Bulk Nanostructured Metal from Multiply-Twinned Nanowires

Using chemically synthesized silver nanowires with 5-fold twinning planes as a model system, a bottom-up process to generate a bulk nanostructured metal has been demonstrated. Although the nanowires would be shortened and deformed during densification, they are chosen as a model system because they are currently the most scalable and convenient way to obtain Ag particles with high twinning densities. Direct cold pressing of a silver nanowire filter cake did not generate a sufficiently cohesive sample, while hot pressing at 190 degrees C for 8 h resulted in extensive sintering, eliminating the nanowire morphology.
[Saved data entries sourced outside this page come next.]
(** [System]; a WebSocket connection is known by a number, and the SSH client by its being
    there.  Dialling the SSH client ([runSSHOperation], [createSSHClient]) is part of the
    transport, whose outcome is an argument of [update]: the operations below only close it,
    and none of them branches on it but to close it. *)
Record System := {
  Id : string;
  Host : string;
  Port : string;
  Status : string;
  client : bool;
  WsConn : option nat;
  cancelled : bool;          (* [cancel] was called *)
  started : bool;            (* [StartUpdater] runs (or ran) *)
}.

Definition with_status (s : System) (st : string) : System := {|
  Id := Id s; Host := Host s; Port := Port s; Status := st; client := client s;
  WsConn := WsConn s; cancelled := cancelled s; started := started s |}.

Record SystemManager := {
  heap : gmap nat System;
  systems : M nat;
  db : DB;
  alerts : A;
  closedWs : gset nat;       (* connections that were closed *)
}.

Definition upd_heap (sm : SystemManager) (h : gmap nat System) : SystemManager := {|
  heap := h; systems := systems sm; db := db sm; alerts := alerts sm; closedWs := closedWs sm |}.
Definition upd_db (sm : SystemManager) (d : DB) : SystemManager := {|
  heap := heap sm; systems := systems sm; db := d; alerts := alerts sm; closedWs := closedWs sm |}.
Definition upd_alerts (sm : SystemManager) (a : A) : SystemManager := {|
  heap := heap sm; systems := systems sm; db := db sm; alerts := a; closedWs := closedWs sm |}.

Definition NewSystemManager (d : DB) (a : A) : SystemManager := {|
  heap := ∅; systems := st_new; db := d; alerts := a; closedWs := ∅ |}.

(** The object stored under the id. *)
Definition GetSystem (sm : SystemManager) (id : string) : option (nat * System) :=
  p ← st_getOk (systems sm) id; s ← heap sm !! p; Some (p, s).

(** [NewSystem]: a fresh object. *)
Definition NewSystem (sm : SystemManager) (id : string) (conn : option nat) : SystemManager * nat :=
  let p := fresh (dom (heap sm)) in
  (upd_heap sm (<[p := {| Id := id; Host := ""; Port := ""; Status := ""; client := false;
                          WsConn := conn; cancelled := false; started := false |}]> (heap sm)), p).

(** ** Adding and removing *)

Definition stop (s : System) : System := {|
  Id := Id s; Host := Host s; Port := Port s; Status := Status s; client := false;
  WsConn := WsConn s; cancelled := true; started := started s |}.

(** The second component is [false] when the system is not found. *)
Definition RemoveSystem (sm : SystemManager) (id : string) : SystemManager * bool :=
  match st_getOk (systems sm) id with
  | None => (sm, false)
  | Some p =>
      let ws := match heap sm !! p with
                | Some s => match WsConn s with Some c => {[c]} | None => ∅ end
                | None => ∅
                end in
      ({| heap := alter stop p (heap sm); systems := st_remove (systems sm) id; db := db sm;
          alerts := alerts sm; closedWs := ws ∪ closedWs sm |}, true)
  end.

Definition start (s : System) : System := {|
  Id := Id s; Host := Host s; Port := Port s; Status := Status s; client := client s;
  WsConn := WsConn s; cancelled := cancelled s; started := true |}.

(** [AddSystem] in its two halves: the check of the store, and the registration. *)
Definition AddSystem_check (sm : SystemManager) (s : System) : bool :=
  negb (st_has (systems sm) (Id s)) &&
  negb (String.eqb (Id s) "" || String.eqb (Host s) "").

Definition AddSystem_commit (sm : SystemManager) (p : nat) (s : System) : SystemManager := {|
  heap := <[p := start s]> (heap sm); systems := st_set (systems sm) (Id s) p; db := db sm;
  alerts := alerts sm; closedWs := closedWs sm |}.

Definition AddSystem (sm : SystemManager) (p : nat) : SystemManager * bool :=
  match heap sm !! p with
  | None => (sm, false)
  | Some s => if AddSystem_check sm s then (AddSystem_commit sm p s, true) else (sm, false)
  end.

(** [AddRecord] up to the call of [AddSystem]: an object made for the occasion, or the one given. *)
Definition AddRecord_prepare (sm : SystemManager) (r : SystemRow) (system : option nat)
    : SystemManager * nat :=
  let sm := if st_has (systems sm) (s_id r) then (RemoveSystem sm (s_id r)).1 else sm in
  let '(sm, p) := match system with
                  | Some p => (sm, p)
                  | None => NewSystem sm (s_id r) None
                  end in
  (upd_heap sm (alter (λ s, {| Id := Id s; Host := s_host r; Port := s_port r;
                               Status := s_status r; client := client s;
                               WsConn := WsConn s; cancelled := cancelled s;
                               started := started s |}) p (heap sm)), p).

Definition AddRecord (sm : SystemManager) (r : SystemRow) (system : option nat)
    : SystemManager * bool :=
  let '(sm, p) := AddRecord_prepare sm r system in AddSystem sm p.

Definition AddWebSocketSystem (sm : SystemManager) (id : string) (conn : nat)
    : SystemManager * bool :=
  match findSystem (db sm) id with
  | None => (sm, false)
  | Some r =>
      let '(sm, p) := NewSystem sm id (Some conn) in
      AddRecord sm r (Some p)
  end.

(** ** Record hooks *)

(** Before a create and before an update. *)
Definition onRecordCreate (r : SystemRow) : SystemRow := {|
  s_id := s_id r; s_host := s_host r; s_port := s_port r; s_status := pending;
  s_info := Info.zero |}.

Definition onRecordUpdate (r : SystemRow) : SystemRow :=
  if String.eqb (s_status r) paused then
    {| s_id := s_id r; s_host := s_host r; s_port := s_port r; s_status := s_status r;
       s_info := Info.zero |}
  else r.

Definition closeSSH (s : System) : System := {|
  Id := Id s; Host := Host s; Port := Port s; Status := Status s; client := false;
  WsConn := WsConn s; cancelled := cancelled s; started := started s |}.

(** After an update: the goroutine [system.update()] of a resumed system is a later step. *)
Definition onRecordAfterUpdateSuccess (sm : SystemManager) (r : SystemRow) : SystemManager :=
  let newStatus := s_status r in
  let found := st_getOk (systems sm) (s_id r) in
  let prevStatus := match found with
                    | Some p => match heap sm !! p with Some s => Status s | None => pending end
                    | None => pending
                    end in
  let sm := match found with
            | Some p => upd_heap sm (alter (λ s, with_status s newStatus) p (heap sm))
            | None => sm
            end in
  if String.eqb newStatus paused then
    let sm := match found with
              | Some p => upd_heap sm (alter closeSSH p (heap sm))
              | None => sm
              end in
    upd_alerts sm (CancelPendingStatusAlerts (deactivateAlerts (alerts sm) (s_id r)) (s_id r))
  else if String.eqb newStatus pending then
    let ws := p ← found; s ← heap sm !! p; WsConn s in
    match ws with
    | Some _ => sm
    | None =>
        let sm := (AddRecord sm r None).1 in
        upd_alerts sm (deactivateAlerts (alerts sm) (s_id r))
    end
  else
    match found with
    | None => (AddRecord sm r None).1
    | Some _ =>
        let sm := if String.eqb newStatus up
                  then upd_alerts sm (HandleSystemAlerts (alerts sm) r) else sm in
        if (String.eqb newStatus down && String.eqb prevStatus up) ||
           (String.eqb newStatus up && String.eqb prevStatus down)
        then upd_alerts sm (HandleStatusAlerts (alerts sm) newStatus r)
        else sm
    end.

(** Saving a record from inside the hub. *)
Definition saveRecord (sm : SystemManager) (r : SystemRow) : SystemManager * bool :=
  let r := onRecordUpdate r in
  match saveSystem (db sm) r with
  | None => (sm, false)
  | Some d => (onRecordAfterUpdateSuccess (upd_db sm d) r, true)
  end.

Definition onRecordAfterDeleteSuccess (sm : SystemManager) (id : string) : SystemManager :=
  (RemoveSystem sm id).1.

(** ** The updater *)

(** [getRecord]: a system without record is removed. *)
Definition getRecord (sm : SystemManager) (s : System) : SystemManager * option SystemRow :=
  match findSystem (db sm) (Id s) with
  | Some r => (sm, Some r)
  | None => ((RemoveSystem sm (Id s)).1, None)
  end.

Definition row_status (r : SystemRow) (st : string) : SystemRow := {|
  s_id := s_id r; s_host := s_host r; s_port := s_port r; s_status := st; s_info := s_info r |}.

Definition setDown (sm : SystemManager) (p : nat) : SystemManager :=
  match heap sm !! p with
  | None => sm
  | Some s =>
      if String.eqb (Status s) down || String.eqb (Status s) paused then sm
      else match getRecord sm s with
           | (sm, None) => sm
           | (sm, Some r) => (saveRecord sm (row_status r down)).1
           end
  end.

(** [handlePaused]: [pong] is the outcome of the ping. *)
Definition handlePaused (sm : SystemManager) (s : System) (pong : bool) : SystemManager :=
  match WsConn s with
  | None => (RemoveSystem sm (Id s)).1
  | Some _ => if pong then sm else (RemoveSystem sm (Id s)).1
  end.

(** The transaction of [createRecords] as far as the manager sees it: [info] is the new data,
    [ok] whether the statistics could be written.  The boolean is [err == nil]. *)
Definition createRecords (sm : SystemManager) (s : System) (info : Info.t) (ok : bool)
    : SystemManager * bool :=
  match getRecord sm s with
  | (sm, None) => (sm, false)
  | (sm, Some r) =>
      if ok then saveRecord sm {| s_id := s_id r; s_host := s_host r; s_port := s_port r;
                                  s_status := up; s_info := info |}
      else (sm, false)
  end.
Copper was then electroplated on the silver nanowires as a binder and filler to increase the densification upon hot pressing; despite nonuniform plating across the thickness of the filter cake, the thermal stability of the nanowires was increased, allowing hot pressing at 390 degrees C. Finally, a uniform copper coating on silver nanowires was achieved by electroless plating, leading to cohesive bulk metal after hot pressing.

Automated summary

The study demonstrates a bottom-up process using silver nanowires as a model system to successfully generate bulk nanostructured metal. Electroplating copper on the nanowires before hot pressing to increase densification, ultimately achieving cohesive bulk metal after hot pressing.